Detrás de mí estaba un muchacho de mirada solemne, vestido con camisa y pantalones cortos, con un delantal blanco que indicaban que era el encargado de los análisis de enfermedades infecciosas. Trabajaba todo el día con microscopios, tubos de ensayo y cosas parecidas.
—Bwana, aquí están los análisis de la lepra —dijo.
Con letra muy nítida, me mostró una lista de nombres. Junto a cuatro de ellos había una línea.
—Bueno, Kalebi ha logrado tres pruebas negativas, lo podemos considerar como libre de síntomas —expliqué—. ¿Qué se dice de ese chiquillo que vino por otra cosa y al que le descubrimos lepra?
—Bwana, tiene mucha infección pero está aumentando de peso —dijo el enfermero—. Creo que andará bien.
—Espléndido, sigamos con el tratamiento.
—Bwana, ¡qué día y qué noche! —dijo la enfermera que estaba detrás de mí—: Nueve bebés, nada fuera de lo común. Ya terminé todo sola y ahora me voy a dormir. Los bañé a todos, les puse aceite, les puse gotas en los ojos, todos están en sus camas, sus madres están bien y todo está tranquilo en la sala, y me imagino que seguirá tranquilo hasta que vuelva esta noche.
Meneó la cabeza, sonrió y se fue hacia su casa, con su propio bebé en la espalda y llevando de la mano a otro de tres años, que había pasado la noche en el hospital mientras su madre, una competente enfermera africana, había estado sumamente ocupada.
—Perdóneme, señor —dijo una voz serena. Entonces vi a otra muchacha africana, maestra de nuestra escuela de enfermeras. —¿Recuerda que usted debe dar una clase a las enfermeras a las once y media?
—Bueno, allí estaré, Yuditi.
Los tres muchachos que habían estado sumamente ocupados dibujando en el suelo dijeron:
—Ven y ve, Bwana.
El primero me mostró un dibujo de grandes círculos, de tamaño de la mano, con una serie de dibujos en el espiral central.
—Explícamelo —le dije.
—Bwana, las cosas redondas son células sanguíneas y las otras los dudus que traen la fiebre de la garrapata.

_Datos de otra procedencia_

(** The week keys are the keys of the seven days from the start of the
    week. *)
Lemma weekKeys_days (now date : Moment) (action : JsValue) :
  fst (weekKeys now date action)
  = map (fun d => keyFor now action (Some (midnight d)))
        (zrange (Day (startOf week date)) 7).
Proof.
  unfold weekKeys, times. change (Z.to_nat 7) with 7%nat.
  rewrite (times_from_map _
             (fun n => keyFor now action (Some (add_days n (startOf week date))))
             (fun s => startOf week s = startOf week date)).
  - unfold zrange. rewrite !map_map. apply map_ext. intros k.
    rewrite keyFor_day, Day_add_days, Z.add_0_l. reflexivity.
  - intros i s Hi Hs. cbn [fst snd]. rewrite Hs. split; [reflexivity|].
    apply startOf_week_fixed. lia.
  - reflexivity.
Qed.

(** The month keys are the keys of the days of the month, from the first
    on. *)
Lemma monthKeys_days (now date : Moment) (action : JsValue) :
  fst (monthKeys now date action)
  = map (fun d => keyFor now action (Some (midnight d)))
        (zrange (Day (startOf month date)) (Z.to_nat (daysInMonth date))).
Proof.
  unfold monthKeys, times. pose proof (daysInMonth_range date) as R.
  rewrite (times_from_map _
             (fun n => keyFor now action (Some (add_days n (startOf month date))))
             (fun s => startOf month s = startOf month date)).
  - unfold zrange. rewrite !map_map. apply map_ext. intros k.
    rewrite keyFor_day, Day_add_days, Z.add_0_l. reflexivity.
  - intros i s Hi Hs. cbn [fst snd]. rewrite Hs. split; [reflexivity|].
    apply startOf_month_fixed. lia.
  - reflexivity.
Qed.

Lemma keys_NoDup (now : Moment) (action : JsValue) (lo : Z) (n : nat) :
  List.NoDup (map (fun d => keyFor now action (Some (midnight d))) (zrange lo n)).
Proof.
  apply Injective_map_NoDup; [|apply zrange_NoDup].
  intros d1 d2 E. apply keyFor_inj in E. now rewrite !Day_midnight in E.
Qed.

El segundo muchacho dibujó una figura que no significaba nada a quien no estuviera en el tema. Una línea vaga e imprecisa cruzaba por entre unas siete u ocho pisadas. Se notaba que lo había medido con el pie desnudo. Más allá, aparecía una línea y se presentaba como una serie de picos montañosos. Esto seguía por unas cuatro o cinco pisadas y luego volvía a bajar.
—Bwana, la temperatura sube por un tiempo, luego baja por un poco rato y después vuelve a subir y vuelve a bajar y luego sube y baja de nuevo.

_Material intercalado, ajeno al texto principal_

(** The table with one pending job. *)
Definition one_pending : JobTable :=
  (Jobs.create "https://example.com/a-red.jpg" sample_config None None 1%N []).2.

(** ** Proof automation *)

(** Unfolds a call of [apply_op] down to [db_insert] and [db_patch]. *)
Ltac unfold_mutations :=
  cbv [apply_op Jobs.create Jobs.setProcessing Jobs.setCompleted
       Jobs.setFailed PublicJobs.createJob PublicJobs.setJobProcessing
       PublicJobs.setJobCompleted PublicJobs.setJobFailed
       PublicJobs.setJobCompletedWithFile].

(** * The rest of the job store *)

(** [getRecentJobsSummary] of convex/publicJobs.ts: the counters over the
    hundred newest jobs ([.take(100)]) and the first [limit] of them. *)
Definition getRecentJobsSummary (limit : option Z) (t : JobTable)
  : BatchSummary * list JobDoc :=
  let limit := default 10%Z limit in
  let allJobs := take 100 (by_createdAt_desc t) in
  let recentJobs := js_slice allJobs 0 limit in
  (summarize allJobs, recentJobs).

(** The result of a mutation of either module, next to the table it leaves. *)
Definition call_op (o : JobOp) (now : N) (t : JobTable)
  : result unit * JobTable :=
  match o with
  | OpCreate u c p b => (Ok tt, (Jobs.create u c p b now t).2)
  | OpSetProcessing i => Jobs.setProcessing i t
  | OpSetCompleted i f n u p c tot => Jobs.setCompleted i f n u p c tot now t
  | OpSetFailed i e => Jobs.setFailed i e now t
  | OpCreateJob u n c p b => (Ok tt, (PublicJobs.createJob u n c p b now t).2)
  | OpSetJobProcessing i => PublicJobs.setJobProcessing i t
  | OpSetJobCompleted i u n p c tot =>
      PublicJobs.setJobCompleted i u n p c tot now t
  | OpSetJobFailed i e => PublicJobs.setJobFailed i e now t
  | OpSetJobCompletedWithFile i s n p c tot u =>
      PublicJobs.setJobCompletedWithFile i s n p c tot u now t
  end.

(** The fields of a job that are written once, at creation. *)
Definition same_snapshot (j j' : Job) : Prop :=
  sourceUrl j' = sourceUrl j /\ config j' = config j
  /\ presetName j' = presetName j /\ batchId j' = batchId j
  /\ createdAt j' = createdAt j.

(** Newest first. *)
Definition newer_or_equal (a b : JobDoc) : Prop :=
  (createdAt b.2 <= createdAt a.2)%N.

(** * Runs of the preset store *)

(** One call of a preset mutation. The two [update] handlers and the two
    [delete] handlers have the same body; the two [create] handlers differ
    in the check of the name. *)
Inductive PresetOp :=
| OpCreatePreset (name : string) (config : Config)
| OpPresetsCreate (name : string) (config : Config)
| OpUpdatePreset (name : string) (config : Config)
| OpDeletePreset (name : string).

Definition apply_preset_op (o : PresetOp) (now : N) (t : PresetTable)
  : PresetTable :=
  match o with
  | OpCreatePreset n c => (PublicPresets.createPreset n c now t).2
  | OpPresetsCreate n c => (Presets.create n c now t).2
  | OpUpdatePreset n c => (PublicPresets.updatePreset n c now t).2
  | OpDeletePreset n => (PublicPresets.deletePreset n t).2
  end.

Definition run_presets (ops : list (PresetOp * N)) (t : PresetTable)
  : PresetTable :=
  fold_left (fun t o => apply_preset_op o.1 o.2 t) ops t.

(** No two documents of the table have the same name. *)
Definition names_unique (t : PresetTable) : Prop :=
  forall i j p q,
    t !! i = Some p -> t !! j = Some q -> preset_name p = preset_name q ->
    i = j.

(** A run that creates, renames nothing, updates and deletes. *)
Definition preset_session : list (PresetOp * N) :=
  [(OpCreatePreset "X" pro_config, 1%N);
   (OpPresetsCreate "Y" sample_config, 2%N);
   (OpCreatePreset "X" sample_config, 3%N);
   (OpUpdatePreset "Y" pro_config, 4%N);
   (OpDeletePreset "X", 5%N);
   (OpCreatePreset "X" sample_config, 6%N)].

(** * Predicates on names *)

(** Every code unit of [s] satisfies [p]. *)
Fixpoint string_forall (p : ascii -> bool) (s : string) : bool :=
  match s with
  | EmptyString => true
  | String c s' => p c && string_forall p s'
  end.

(** [c] does not occur in [s]. *)
Definition free_of (c : ascii) (s : string) : bool :=
  string_forall (fun d => negb (d =? c)%char) s.


(** * Outcomes of the orchestrator *)

(** The [catch] clause of [processJob] can record what the [try] block
    throws in the world [env], if it throws. *)
Definition settles {engine : RegExp} (env : Env) (job : Job) : bool :=
  match generate env job with
  | Ok _ => true
  | Throw e => recordable e
  end.

(** The status [processJob] leaves on the job it is given. *)
Definition outcome {engine : RegExp} (env : Env) (job : Job) : Status :=
  match generate env job with
  | Ok _ => completed
  | Throw e => if recordable e then failed else processing
  end.

(** The worlds of a batch whose second job meets a [fetch] that rejects with
    [undefined]. *)
Definition second_rejects (jobId : JobId) : Env :=
  if (jobId =? 1)%nat then rejects_undefined else healthy.

(** The second job of [three_pending]. *)
Definition second_of_three : Job :=
  {| batchId := Some "batch_3";
     sourceUrl := "https://example.com/b-blue.jpg";
     presetName := None; config := sample_config; status := pending;
     error := None; generatedFileId := None; generatedFileName := None;
     generatedUrl := None; generatedUrlWithExtension := None;
     promptTokens := None; candidateTokens := None; totalTokens := None;
     createdAt := 2%N; completedAt := None |}.
(** * Properties *)

(** ** The addition of doubles *)

Lemma digits2_log2 (p : positive) :
  Zpos (digits2_pos p) = (Z.log2 (Zpos p) + 1)%Z.
Proof.
  assert (H : digits2_pos p = Pos.size p) by (induction p; simpl; congruence).
  rewrite H. destruct p; simpl; lia.
Qed.

Lemma shr_m_shr_1 (r : shr_record) :
  (0 <= shr_m r)%Z -> shr_m (shr_1 r) = Z.div2 (shr_m r).
Proof.
  destruct r as [[|[p|p|]|p] a b]; simpl; intros H; try reflexivity; lia.
Qed.

Lemma shr_m_iter (p : positive) : forall r : shr_record,
  (0 <= shr_m r)%Z ->
  shr_m (SpecFloat.iter_pos shr_1 p r) = Z.shiftr (shr_m r) (Zpos p).
Proof.
  induction p as [p IH|p IH|]; intros r Hr; simpl SpecFloat.iter_pos.
  - assert (H1 : (0 <= shr_m (shr_1 r))%Z).
    { rewrite shr_m_shr_1 by done. rewrite Z.div2_nonneg. done. }
    assert (H2 : (0 <= shr_m (SpecFloat.iter_pos shr_1 p (shr_1 r)))%Z).
    { rewrite IH by done. by apply Z.shiftr_nonneg. }
    rewrite IH by done. rewrite IH by done. rewrite shr_m_shr_1 by done.
    rewrite Z.div2_spec. rewrite !Z.shiftr_shiftr by lia.
    f_equal. lia.
  - assert (H2 : (0 <= shr_m (SpecFloat.iter_pos shr_1 p r))%Z).
    { rewrite IH by done. by apply Z.shiftr_nonneg. }
    rewrite IH by done. rewrite IH by done.
    rewrite !Z.shiftr_shiftr by lia. f_equal. lia.
  - rewrite shr_m_shr_1 by done. by rewrite Z.div2_spec.
Qed.

Lemma shr_m_of_loc (m : Z) (l : location) : shr_m (shr_record_of_loc m l) = m.
Proof. by destruct l as [|[]]. Qed.

(** Shifting a positive mantissa to its format keeps it positive, when the
    exponent is not below the least one. *)
Lemma shr_fexp_positive (p : positive) (e : Z) (l : location) :
  (emin prec emax <= e)%Z ->
  exists q, shr_m (shr_fexp prec emax (Zpos p) e l).1 = Zpos q
            /\ (emin prec emax <= (shr_fexp prec emax (Zpos p) e l).2)%Z.
Proof.
  intros He. unfold shr_fexp, shr.
  destruct (fexp prec emax (Zdigits2 (Z.pos p) + e) - e)%Z as [|n|n] eqn:En;
    simpl; rewrite ?shr_m_of_loc; try (exists p; split; [done|lia]).
  assert (Hn : (Zpos n <= Z.log2 (Zpos p))%Z).
  { revert En. unfold fexp, Zdigits2. rewrite digits2_log2.
    unfold prec. unfold prec in He. lia. }
  rewrite shr_m_iter by (rewrite shr_m_of_loc; lia).
  rewrite shr_m_of_loc.
  assert (0 < Z.shiftr (Zpos p) (Zpos n))%Z.
  { pose proof (Z.shiftr_nonneg (Zpos p) (Zpos n)) as [_ H0].
    specialize (H0 ltac:(lia)).
    destruct (Z.eq_dec (Z.shiftr (Zpos p) (Zpos n)) 0%Z) as [E|E]; [|lia].
    apply Z.shiftr_eq_0_iff in E. lia. }
  destruct (Z.shiftr (Zpos p) (Zpos n)) as [|q|q]; try lia.
  exists q. split; [done|lia].
Qed.

Lemma round_nearest_even_positive (q : positive) (l : location) :
  exists q', round_nearest_even (Zpos q) l = Zpos q'.
Proof.
  destruct l as [|[]]; simpl; try by eexists.
  destruct q; simpl; by eexists.
Qed.

(** Rounding a positive mantissa gives a finite number that is not zero, or
    an infinity. *)
Lemma binary_round_aux_positive (s : bool) (p : positive) (e : Z) (l : location) :
  (emin prec emax <= e)%Z ->
  exponent_ok (binary_round_aux prec emax s (Zpos p) e l) = true
  /\ not_negative_zero (binary_round_aux prec emax s (Zpos p) e l) = true.
Proof.
  intros He. unfold binary_round_aux.
  destruct (shr_fexp_positive p e l He) as (q & Hq & He').
  destruct (shr_fexp prec emax (Zpos p) e l) as [mrs' e'].
  simpl in Hq, He'. rewrite Hq.
  destruct (round_nearest_even_positive q (loc_of_shr_record mrs')) as [q' ->].
  destruct (shr_fexp_positive q' e' loc_Exact He') as (q2 & Hq2 & He2).
  destruct (shr_fexp prec emax (Zpos q') e' loc_Exact) as [mrs2 e2].
  simpl in Hq2, He2. rewrite Hq2.
  destruct (e2 <=? emax - prec)%Z; simpl; [|done].
  split; [|done]. by apply Z.leb_le.
Qed.

Lemma binary_round_positive (s : bool) (p : positive) (e : Z) :
  (emin prec emax <= e)%Z ->
  exponent_ok (binary_round prec emax s p e) = true
  /\ not_negative_zero (binary_round prec emax s p e) = true.
Proof.
  intros He. unfold binary_round.
  destruct (shl_align p e (fexp prec emax (Zpos (digits2_pos p) + e)))
    as [mz ez] eqn:E.
  apply binary_round_aux_positive.
  revert E. unfold shl_align, fexp.
  destruct (_ - e)%Z eqn:Ed; intros [= <- <-]; lia.
Qed.

Lemma is_double_exponent_ok (x : number) :
  is_double x = true -> exponent_ok x = true.
Proof.
  destruct x as [| | |s m e]; try done. simpl.
  unfold bounded, canonical_mantissa, fexp.
  intros [H _]%andb_prop. apply Z.eqb_eq in H. apply Z.leb_le. lia.
Qed.

(** A sum is [-0] only when both numbers are. *)
Lemma number_add_ok (x y : number) :
  exponent_ok x = true -> exponent_ok y = true ->
  not_negative_zero x = true ->
  exponent_ok (number_add x y) = true
  /\ not_negative_zero (number_add x y) = true.
Proof.
  intros Hx Hy Hn. unfold number_add.
  destruct x as [[]|[]| |sx mx ex], y as [[]|[]| |sy my ey]; try done.
  simpl in Hx, Hy. apply Z.leb_le in Hx, Hy.
  unfold SFadd, binary_normalize.
  destruct (_ + _)%Z; [done| |]; apply binary_round_positive; lia.
Qed.

(** [x + 0] is [x], but for [-0]. *)
Lemma number_add_zero (x : number) :
  not_negative_zero x = true -> number_add x zero = x.
Proof. by destruct x as [[]|[]| |]. Qed.

(** ** Batch summary *)

(** The reduction skips the jobs that are not completed, when these hold no
    counter: each of them adds [0] to a sum that is not [-0]. *)
Lemma reduce_completed_from (jobs : list JobDoc) : forall acc : number,
  exponent_ok acc = true -> not_negative_zero acc = true ->
  Forall (fun d => tokens_follow_status d.2 = true) jobs ->
  Forall (fun d => tokens_are_doubles d.2 = true) jobs ->
  fold_left (fun sum d => number_add sum (default zero (totalTokens d.2)))
    jobs acc
  = fold_left (fun sum d => number_add sum (default zero (totalTokens d.2)))
      (completed_jobs jobs) acc.
Proof.
  induction jobs as [|d jobs IH]; intros acc He Hz Hs Hd; [reflexivity|].
  apply Forall_cons in Hs as [Hs1 Hs]. apply Forall_cons in Hd as [Hd1 Hd].
  unfold completed_jobs. rewrite filter_cons. simpl.
  unfold tokens_follow_status, Status_eqb in Hs1.
  unfold tokens_are_doubles in Hd1.
  destruct (decide (status d.2 = completed)) as [Hc|Hc]; simpl.
  - assert (Hy : exponent_ok (default zero (totalTokens d.2)) = true).
    { destruct (totalTokens d.2); simpl in *; [|done].
      by apply is_double_exponent_ok. }
    destruct (number_add_ok acc _ He Hy Hz) as [He' Hz'].
    by apply IH.
  - rewrite bool_decide_eq_false_2 in Hs1 by done. simpl in Hs1.
    destruct (totalTokens d.2); [done|]. simpl.
    rewrite number_add_zero by done. by apply IH.
Qed.

Lemma elem_of_docs (d : JobDoc) (t : JobTable) :
  d ∈ docs t -> t !! d.1 = Some d.2.
Proof.
  unfold docs. intros (i & j & -> & E)%elem_of_lookup_imap. exact E.
Qed.

Lemma Forall_by_batchId (P : Job -> Prop) (b : string) (t : JobTable) :
  Forall P t -> Forall (fun d => P d.2) (by_batchId b t).
Proof.
  intros Ht. apply Forall_forall. intros d Hd.
  unfold by_batchId in Hd. apply list_elem_of_filter in Hd as [_ Hd].
  apply elem_of_docs in Hd.
  exact (Forall_lookup_1 _ _ _ _ Ht Hd).
Qed.

(** ** The job records a run can reach *)

Lemma run_cons (o : JobOp * N) (ops : list (JobOp * N)) (t : JobTable) :
  run (o :: ops) t = run ops (apply_op o.1 o.2 t).
Proof. reflexivity. Qed.

Lemma db_patch_Forall (P : Job -> Prop) (id : JobId) (f : Job -> Job)
    (t : JobTable) :
  Forall P t ->
  (forall j, t !! id = Some j -> P j -> P (f j)) ->
  Forall P (db_patch id f t).2.
Proof.
  intros Ht Hf. unfold db_patch.
  destruct (t !! id) as [j|] eqn:E; simpl; [|exact Ht].
  apply Forall_insert; [exact Ht|].
  apply Hf; [reflexivity|]. exact (Forall_lookup_1 _ _ _ _ Ht E).
Qed.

—Eso es lo que llamamos una fiebre oscilante.
Mirando al tercer muchacho, le dije:
— ¿Qué pasaría si no hubiera tratamiento?
No había estado inactivo mientras sus compañeros dibujaban, porque de súbito hizo aparecer una pala y con una expresión de luto en la cara, comenzó a cavar una fosa. Todos se rieron.
—Y todo ese problema —comenté— por una pequeña garrapata del tamaño de la uña del pulgar, una garrapata que no hace ruido, que pica cuando uno duerme, una garrapata tan fácil de matar cuando se sabe donde está.
Aplasté con el talón al bicho acusado.
—Bwana, estamos listas para la clase —se oyó una voz.
—Bueno, ya voy —contesté.
—Ah, Bwana —llamó Daudi—, hay cuatro operaciones de cataratas a las saa nane (dos de la tarde).